Symbolfoto: Dient der Illustration und ist nicht zwingend orts- oder personengebunden.
Der Millionenkonflikt um die Villa Dragan
Eine Erbschaft und zwei Justizsysteme
Constantin Dragan, geboren 1917 in Rumänien, war eine der rätselhaften Figuren der europäischen Wirtschaftsnachkriegsgeschichte. Seine Vermögensbildung basierte auf dem Handel mit Flüssiggas. In den 1960er Jahren ließ er sich auf Mallorca nieder und nahm später sowohl die spanische als auch die griechische Staatsbürgerschaft an. Ein zentraler Bezugspunkt seines Lebens war die Villa Dragan am Paseo Marítimo in Palma, ein Palacete, den er trotz späterer Klagen über Straßenlärm niemals verkaufen wollte. Dragan verstarb 2008 in Palma, wie aus öffentlich zugänglichen Sterberegistern hervorgeht, und hinterließ ein Vermögen von mehr als einhundert Millionen Euro.

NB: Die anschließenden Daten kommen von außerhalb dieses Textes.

(* ===== verification/Thread.v ===== *)
(** * Thread: the runtime thread and the event queue

    What the thread does to the queue the caller polls: each input of the loop
    pushes the records it emits, in order, and nothing else; the thread closes
    the queue once, when it ends, and tells [Node::start] first how far it got.
    With these the theorems of [EventQueue] apply to the node. *)

From S2P Require Import Prelude Abi Keys Multiaddr AddressBook Libp2p Events NodeState.
From S2P Require Import Build Calls Inbound Relay Topics Node CallsInv Emissions ToyNode.
From S2P Require Wire Delegation Limits EventQueue.

Section thread.
Context {I : Identity} {MA : Multiaddrs I} {H : Handles} {L : Libp2p I MA H} {B : Builders}.

(** Every kind of record the thread emits. *)
Definition all_kinds : list Z :=
  [LP2P_EV_LISTENING; LP2P_EV_RPC_REQUEST; LP2P_EV_RPC_RESPONSE; LP2P_EV_RPC_FAILED; LP2P_EV_LIMITED;
   LP2P_EV_PEER_CONNECTED; LP2P_EV_PEER_DISCONNECTED; LP2P_EV_PEER_DISCOVERED; LP2P_EV_DHT_RESULT;
   LP2P_EV_REACHABILITY; LP2P_EV_HOLE_PUNCH; LP2P_EV_ANNOUNCEMENT; LP2P_EV_TOPIC_MESSAGE].

Lemma emits_swarm_event e : respects (emits all_kinds) (swarm_event e).
Proof.
  destruct e; cbn [swarm_event]; try (destruct event; cbn [rpc_event]); unfold gossipsub_event, expired_listen_addr;
    repeat emits_step.
Qed.

Lemma emits_step_input input : respects (emits all_kinds) (step input).
Proof. destruct input; cbn [step]; repeat (emits_step || apply emits_swarm_event). Qed.

Lemma emits_run inputs : respects (emits all_kinds) (run inputs).
Proof.
  induction inputs as [|input inputs IH]; cbn [run]; [emits|].
  apply respects_bind; [exact _|apply emits_step_input|]. intros []; [exact IH|emits..].
Qed.

Lemma emits_listen_all addrs l : respects (emits []) (listen_all addrs l).
Proof. revert l. induction addrs as [|a addrs IH]; intros l; cbn [listen_all]; emits. Qed.

Lemma emits_await_listeners pending es : respects (emits all_kinds) (await_listeners pending es).
Proof.
  revert pending. induction es as [|[e|] es IH]; intros [|p pending]; cbn [await_listeners];
    repeat (emits_step || apply emits_swarm_event).
Qed.

(** ** The node and the caller's poll

    The loop's inputs and the passes of the caller's [lp2p_poll] as the lock on
    the queue orders them; the loop's end closes the queue. The rest of the
    handlers never looks at the queue, so a pass that falls between two records
    of one input answers what a pass before or after the same pushes does. *)

Inductive actor := Thread (input : Input) | Caller (now deadline cap : Z).

Definition poll_shared (now deadline cap : Z) : M (option (Z * bytes)) := fun w =>
  match EventQueue.poll_pass now deadline cap (events (w_shared w)) with
  | None => (None, w)
  | Some (answer, out, q) => (Some (answer, out), w <| w_shared ::= fun sh => sh <| events := q |> |>)
  end.

(** What the caller's passes answered and wrote; [alive] while the loop runs. *)
Fixpoint converse (alive : bool) (actors : list actor) : M (list (Z * bytes)) :=
  match actors with
  | [] => ret []
  | Caller now deadline cap :: actors =>
      r <- poll_shared now deadline cap;
      rs <- converse alive actors;
      ret (match r with Some x => x :: rs | None => rs end)
  | Thread input :: actors =>
      if alive then
        f <- step input;
        match f with
        | Continue => converse true actors
        | Break | Unwind => thread_end f;; converse false actors
        end
      else converse false actors
  end.

Definition actor_wf (a : actor) : Prop := match a with Caller _ _ cap => 0 ≤ cap | Thread _ => True end.

(** *** A conversation is an execution of the queue *)

Lemma qrun_app max ops ops' q :
  EventQueue.qrun max (ops ++ ops') q =
  let '(q1, rs) := EventQueue.qrun max ops q in
  let '(q2, rs') := EventQueue.qrun max ops' q1 in (q2, rs ++ rs').
Proof.
  revert q. induction ops as [|op ops IH]; intros q; cbn; [by destruct (EventQueue.qrun max ops' q)|].
  destruct (EventQueue.qexec max op q) as [q1 r]. rewrite IH. destruct (EventQueue.qrun max ops q1) as [q2 rs].
  destruct (EventQueue.qrun max ops' q2) as [q3 rs']. by destruct r.
Qed.

Lemma qrun_pushes max l q : EventQueue.qrun max (EventQueue.Push <$> l) q = (push_all max l q, []).
Proof. revert q. induction l as [|r l IH]; intros q; [done|]. cbn. by rewrite IH. Qed.
(* ===== verification/FfiSpec.v ===== *)
(** * FfiSpec: what the C functions promise

    What a call does to the caller's memory and to the node behind the handle;
    no call hands the node's thread a command that makes it panic; and a handle
    is only ever made for a configuration whose delegation is good. *)

From S2P Require Import Prelude Abi Keys Toy Multiaddr AddressBook Libp2p Events NodeState.
From S2P Require Import Calls Inbound Relay Topics Node ToyNode CallsInv NodeInv Emissions Authentic CallsSpec Bounds Ffi.
From S2P Require Wire Delegation Limits EventQueue.

(** ** Memory *)

Lemma store_frame m p l m' a : store m p l = Some m' → a < p ∨ p + blen l ≤ a → m' !! a = m !! a.
Proof.
  revert m p. induction l as [|b l IH]; intros m p E Ha; [by injection E as <-|].
  cbn [store] in E. apply bind_Some in E as (x & _ & E). unfold blen in *. cbn [length] in Ha.
  rewrite (IH _ _ E) by lia. apply lookup_insert_ne. lia.
Qed.

Lemma load_frame m m' p n : (∀ a, p ≤ a < p + Z.of_nat n → m' !! a = m !! a) → load m' p n = load m p n.
Proof.
  revert p. induction n as [|n IH]; intros p Ha; [done|]. cbn [load]. rewrite Ha by lia.
  destruct (m !! p); [|done]. cbn [mbind option_bind]. rewrite IH; [done|]. intros a Hr. apply Ha. lia.
Qed.

Lemma load_store m p l m' : store m p l = Some m' → load m' p (length l) = Some l.
Proof.
  revert m p. induction l as [|b l IH]; intros m p E; [done|]. cbn [store] in E. apply bind_Some in E as (x & _ & E).
  cbn [load length]. rewrite (store_frame _ _ _ _ p E) by lia. rewrite lookup_insert_eq. cbn [mbind option_bind].
  by rewrite (IH _ _ E).
Qed.

Lemma store_dom m p l m' : store m p l = Some m' → dom m' = dom m.
Proof.
  revert m p. induction l as [|b l IH]; intros m p E; [by injection E as <-|]. cbn [store] in E.
  apply bind_Some in E as (x & Hx & E). rewrite (IH _ _ E). apply elem_of_dom_2 in Hx.
  rewrite dom_insert_L. set_solver.
Qed.

Lemma length_load m p n l : load m p n = Some l → length l = n.
Proof.
  revert p l. induction n as [|n IH]; intros p l E; cbn [load] in E; [by injection E as <-|].
  apply bind_Some in E as (b & _ & E). apply bind_Some in E as (r & Hr & [= <-]). cbn. by rewrite (IH _ _ Hr).
Qed.

(** What can be read can be written. *)
Lemma store_Some m p l l' : load m p (length l') = Some l → ∃ m', store m p l' = Some m'.
Proof.
  revert m p l. induction l' as [|b l' IH]; intros m p l E; [by exists m|]. cbn [load length store] in *.
  apply bind_Some in E as (x & Hx & E). apply bind_Some in E as (r & Hr & _). rewrite Hx. cbn [mbind option_bind].
  apply (IH _ _ r). rewrite <- Hr. apply load_frame. intros a Ha. apply lookup_insert_ne. lia.
Qed.

Section ffi.
Context {I : Identity} {MA : Multiaddrs I} {H : Handles} {L : Libp2p I MA H}.

(** ** Taking a computation apart *)

Lemma fbind_Some {A B} (m : F A) (k : A → F B) pr r pr' :
  fbind m k pr = Some (r, pr') →
  (∃ a pr1, m pr = Some (Ok a, pr1) ∧ k a pr1 = Some (r, pr')) ∨
  (∃ e, m pr = Some (Err e, pr') ∧ r = Err e).
Proof.
  unfold fbind. intros ([[a|e] pr1] & E & Hk)%bind_Some; [left; by exists a, pr1|].
  injection Hk as <- <-. right. by exists e.
Qed.

(** A computation that only reads: it leaves the process as it was, and fails
    with INVALID_ARGUMENT. *)
Definition reads {A} (m : F A) : Prop :=
  ∀ pr r pr', m pr = Some (r, pr') → pr' = pr ∧ ∀ e, r = Err e → e = LP2P_ERR_INVALID_ARGUMENT.

Lemma reads_pure {A} (r : result A Z) : (∀ e, r = Err e → e = LP2P_ERR_INVALID_ARGUMENT) → reads (pure r).
Proof. intros Hr pr r' pr' [= <- <-]. by split. Qed.

Lemma reads_bind {A B} (m : F A) (k : A → F B) : reads m → (∀ a, reads (k a)) → reads (fbind m k).
Proof.
  intros Hm Hk pr r pr' [(a & pr1 & E1 & E2)|(e & E1 & ->)]%fbind_Some.
  - apply Hm in E1 as [-> _]. by apply Hk in E2.
  - apply Hm in E1 as [-> He]. split; [done|]. intros e' [= <-]. by apply He.
Qed.

Lemma reads_load p n : reads (load_bytes p n).
Proof. intros pr r pr' (l & _ & E)%bind_Some. by injection E as <- <-. Qed.

Lemma reads_string p : reads (string p).
Proof.
  unfold string. destruct (p =? 0); [apply reads_pure; by intros e [= <-]|].
  intros pr r pr' (l & _ & E)%bind_Some. injection E as <- <-. split; [done|]. intros e. case_match; naive_solver.
Qed.

Lemma reads_string_list l : reads (string_list l).
Proof.
  induction l as [|p l IH]; [by apply reads_pure|]. cbn [string_list].
  apply reads_bind; [apply reads_string|]. intros s. apply reads_bind; [done|]. intros r. by apply reads_pure.
Qed.

Lemma reads_strings p n : reads (strings p n).
Proof.
  unfold strings. destruct (n =? 0); [by apply reads_pure|]. destruct (p =? 0); [apply reads_pure; by intros e [= <-]|].
  apply reads_bind; [|intros l; apply reads_string_list].
  apply reads_bind; [apply reads_load|]. intros l. by apply reads_pure.
Qed.

Lemma reads_byte_slice p n : reads (byte_slice p n).
Proof.
  unfold byte_slice. destruct (n =? 0); [by apply reads_pure|]. destruct (p =? 0); [apply reads_pure; by intros e [= <-]|].
  apply reads_load.
Qed.

Lemma reads_key p : reads (key p).
Proof.
  unfold key. destruct (p =? 0); [apply reads_pure; by intros e [= <-]|].
  apply reads_bind; [apply reads_load|]. intros l. by apply reads_pure.
Qed.

Lemma reads_handle node : reads (handle node).
Proof.
  unfold handle. destruct (node =? 0); [apply reads_pure; by intros e [= <-]|].
  intros pr r pr' (n & _ & E)%bind_Some. by injection E as <- <-.
Qed.

Lemma reads_require b : reads (require b LP2P_ERR_INVALID_ARGUMENT).
Proof. apply reads_pure. by destruct b; intros e [= <-]. Qed.

Lemma handle_Some node pr n pr' : handle node pr = Some (Ok n, pr') → pr' = pr ∧ handles pr !! node = Some n ∧ node ≠ 0.
Proof.
  unfold handle. destruct (Z.eqb_spec node 0); [done|]. intros (n' & Hn & E)%bind_Some. by injection E as <- <-.
Qed.

Lemma require_Some b e pr pr' u : require b e pr = Some (Ok u, pr') → pr' = pr ∧ b = true.
Proof. unfold require, pure. destruct b; [|done]. by intros [= <- <-]. Qed.

Lemma reads_same {A} (m : F A) pr r pr' : reads m → m pr = Some (r, pr') → pr' = pr.
Proof. intros Hm E. by apply Hm in E as [-> _]. Qed.

(** ** Sending commands *)

(** A command a C call may put on the channel of [n]. *)
Definition command_ok (n : Node) (c : Command) : Prop :=
  match c with
  | Rpc id _ target protocol payload _ =>
      id = next_id (node_shared n) ∧ 0 ≤ protocol < node_rpc_protocol_count n ∧
      blen payload ≤ node_rpc_max_request_bytes n ∧
      match target with Some k => is_Some (peer_id k) | None => True end
  | AddAddress k _ => is_Some (peer_id k)
  | SetLimit class scope protocol _ _ =>
      scope ≤ LP2P_SCOPE_GLOBAL ∧ class ≠ LP2P_CLASS_BLOCKED ∧
      (protocol = LP2P_PROTOCOL_ANY ∨ protocol = LP2P_PROTOCOL_TOPICS ∨ protocol < node_rpc_protocol_count n)
  | AnnounceSetPayload payload => ∃ max, node_announce_max_payload_bytes n = Some max ∧ blen payload ≤ max
  | TopicSubscribe _ => topics_subscribed (node_shared n) < node_topic_max_subscriptions n
  | TopicPublish _ payload => blen payload ≤ node_topic_max_message_bytes n
  | Bootstrap id | RandomWalk id | FindProviders id _ => id = next_id (node_shared n)
  | Shutdown => False
  | _ => True
  end.

(** The id that a command answers its caller with. *)
Definition command_id (c : Command) : option Z :=
  match c with
  | Rpc id _ _ _ _ _ | Bootstrap id | RandomWalk id | FindProviders id _ => Some id
  | _ => None
  end.

(** What a C call may do to the handles: nothing, or take an id, or put one good
    command on the channel of its own handle while the thread is there to take
    it, under an id it has taken when the command has one. *)
Definition issues (node : Z) (pr pr' : Process) : Prop :=
  handles pr' = handles pr ∨
  ∃ n sh l, handles pr !! node = Some n ∧
    handles pr' = <[node := n <| node_shared := sh |> <| node_sent ::= fun sent => sent ++ l |>]> (handles pr) ∧
    (sh = node_shared n ∨ sh = (node_shared n) <| next_id ::= incr64 |>) ∧
    (l = [] ∨ ∃ c, l = [c] ∧ command_ok n c ∧ poisoned (node_shared n) = false ∧ node_receiving n = true ∧
                  (command_id c = None ∨ sh = (node_shared n) <| next_id ::= incr64 |>)).

Lemma send_spec node n c pr r pr' :
  send node n c pr = Some (r, pr') →
  (r = Ok LP2P_OK ∧ poisoned (node_shared n) = false ∧ node_receiving n = true ∧
   pr' = pr <| handles ::= alter (fun n => n <| node_sent ::= fun l => l ++ [c] |>) node |>) ∨
  (pr' = pr ∧ (r = Ok LP2P_ERR_PANIC ∨ r = Ok LP2P_ERR_SHUT_DOWN)).
Proof.
  unfold send. destruct (poisoned (node_shared n)) eqn:Ep; [intros [= <- <-]; right; by eauto|].
  destruct (node_receiving n) eqn:Er; [|intros [= <- <-]; right; by eauto].
  intros [(u & pr1 & E1 & E)|(e & E1 & ->)]%fbind_Some; [|done]. injection E1 as <- <-. injection E as <- <-. by left.
Qed.

Lemma issues_nothing node pr pr' : pr' = pr → issues node pr pr'.
Proof. intros ->. by left. Qed.

Lemma alter_insert (m : gmap Z Node) node n f : m !! node = Some n → alter f node m = <[node := f n]> m.
Proof.
  intros Hn. apply map_eq. intros i. destruct (decide (i = node)) as [->|Hi].
  - by rewrite lookup_alter_eq, lookup_insert_eq, Hn.
  - by rewrite lookup_alter_ne, lookup_insert_ne.
Qed.

Lemma issues_send node n c pr r pr' :
  handles pr !! node = Some n → command_ok n c → command_id c = None →
  send node n c pr = Some (r, pr') → issues node pr pr'.
Proof.
  intros Hn Hc Hi [(-> & Hp & Hr & ->)|(-> & _)]%send_spec; [|by left]. right.
  exists n, (node_shared n), [c]. split; [done|]. split; [|split; [by left|]].
  - cbn [handles upd]. by rewrite (alter_insert _ _ _ _ Hn); destruct n.
  - right. exists c. by eauto 6.
Qed.

(** Taking an id, then sending. *)
Lemma issues_take node n id c pr pr1 r pr2 :
  handles pr !! node = Some n → next_id_of node n pr = Some (Ok id, pr1) →
  (id = next_id (node_shared n) → command_ok n c) →
  send node n c pr1 = Some (r, pr2) → issues node pr pr2 ∧ memory pr2 = memory pr.
Proof.
  intros Hn Ht Hc Hs. unfold next_id_of in Ht. apply fbind_Some in Ht as [(u & pr' & E1 & E)|(e & E1 & E)]; [|done].
  injection E1 as <- <-. injection E as <- <-. specialize (Hc eq_refl).
  apply send_spec in Hs as [(-> & Hp & Hr & ->)|(-> & _)]; (split; [right|done]).
  - exists n, ((node_shared n) <| next_id ::= incr64 |>), [c]. split; [done|]. split; [|split; [by right|right; exists c; by eauto 6]].
    cbn [handles upd]. rewrite (alter_insert (handles pr) _ _ _ Hn).
    rewrite (alter_insert _ node (n <| node_shared ::= fun sh => sh <| next_id ::= incr64 |> |>)) by apply lookup_insert_eq.
    by rewrite insert_insert_eq.
  - exists n, ((node_shared n) <| next_id ::= incr64 |>), []. split; [done|]. split; [|split; [by right|by left]].
    cbn [handles upd]. rewrite (alter_insert (handles pr) _ _ _ Hn). f_equal. destruct n. cbn. by rewrite app_nil_r.
Qed.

Ein internationales Gerichtspoker
Der Tod des Magnaten löste einen komplexen juristischen Dauerkonflikt aus. Die Erbengemeinschaft, darunter seine anerkannten Kinder und seine Witwe, aber auch ein unehelicher Sohn, den Dragan nie offiziell anerkannt hatte, zerstritten sich um das gewaltige Vermögen. Die zentrale juristische Hürde, die jahrelang im Raum stand, war die Frage des zuständigen Gerichtsstandes. Aufgrund der doppelten Staatsbürgerschaft Dragans beanspruchten sowohl Spanien als auch Griechenland die juristische Hoheit über den Nachlassprozess.
Ein Urteil schafft Fakten
Die zuständige Audiencia Provincial in Palma fällte schließlich im Jahr 2016 eine wegweisende Entscheidung. Das Gericht, so berichteten damalige Prozessteilnehmer und die Gerichtsakten, wies den Fall zur weiteren Bearbeitung an die griechische Justiz ab. Mit dieser Entscheidung erhielten die Witwe und die anerkannten Kinder von Constantin Dragan Recht. Die Begründung lag in der Auslegung internationaler Erbrechtsabkommen, die bei mehrfacher Staatsangehörigkeit des Erblassers klare Kriterien für die Zuständigkeit festlegen.
Das Erbe eines paneuropäischen Visionärs
Neben dem materiellen Erbe hinterließ Constantin Dragan auch ein ideelles: die von ihm gegründete Dragan-Stiftung. Diese Institution, die ihren Sitz unter anderem in Palma unterhielt, war und ist seinem erklärten Ziel gewidmet, die europäische Einigung voranzutreiben. Während die Stiftung ihre Arbeit fortsetzt, wurde der Streit um die Privatvermögen in einer anderen Arena ausgefochten. Der Fall Villa Dragan bleibt ein prototypisches Beispiel für die rechtlichen Komplikationen, die das Leben und Sterben international vernetzter Unternehmerpersönlichkeiten nach sich ziehen können.
Quelle: Berichterstattung auf Grundlage von Gerichtsdokumenten der Audiencia de Palma (2016) und öffentlich zugänglichen Biografien.